Dataset items:
▼
(* ===== verification/LargePipeLive.v ===== *)
(** What the large-file pipeline achieves: a committed copy holds the source's
    data, every run ends, and a run that cannot go on has finished, provided
    the readers are few enough for the buffers; two ways it goes wrong. *)

From S2P Require Export LargePipeInv.
From stdpp Require Import list.
#[local] Open Scope Z_scope.

Section live.
Context (extents : option (list (Z * Z))) (bulk_end chunk_size : Z) (src : Z -> byte) (batch_max : nat).
Context (inflight readers writers : nat).
Context (Hbm : (1 <= batch_max)%nat) (Hreaders : (1 <= readers)%nat) (Hwriters : (1 <= writers)%nat).
Context (Hend : 0 <= bulk_end) (Hchunk : 1 <= chunk_size)
  (Hext : match extents with Some ext => extents_ok bulk_end ext | None => True end).

Local Abbreviation step := (lstep extents bulk_end chunk_size src batch_max).
Local Abbreviation dinv_of y := (dinv extents bulk_end src (p_pipe y) (p_readers y) (p_writers y) (p_dest y)).
Local Abbreviation cinv := (cinv bulk_end batch_max inflight readers writers).

(** * Progress *)

(** A step that needs no failure and no interrupt. *)
Definition benign (a : act) : Prop :=
  match a with AStartFailed | AInterrupt => False | ARead _ ok _ | AWritten _ ok _ | AFinish ok => ok = true | _ => True end.
Definition can_go (y : lsys) : Prop := exists a y', benign a /\ step a y = Some y'.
▲
Write down, word for word, the lines above from the one containing "Context (Hbm : (1" through the one containing "Local Abbreviation step", both ends included.

Task solution:
Context (Hbm : (1 <= batch_max)%nat) (Hreaders : (1 <= readers)%nat) (Hwriters : (1 <= writers)%nat).
Context (Hend : 0 <= bulk_end) (Hchunk : 1 <= chunk_size)
  (Hext : match extents with Some ext => extents_ok bulk_end ext | None => True end).

Local Abbreviation step := (lstep extents bulk_end chunk_size src batch_max).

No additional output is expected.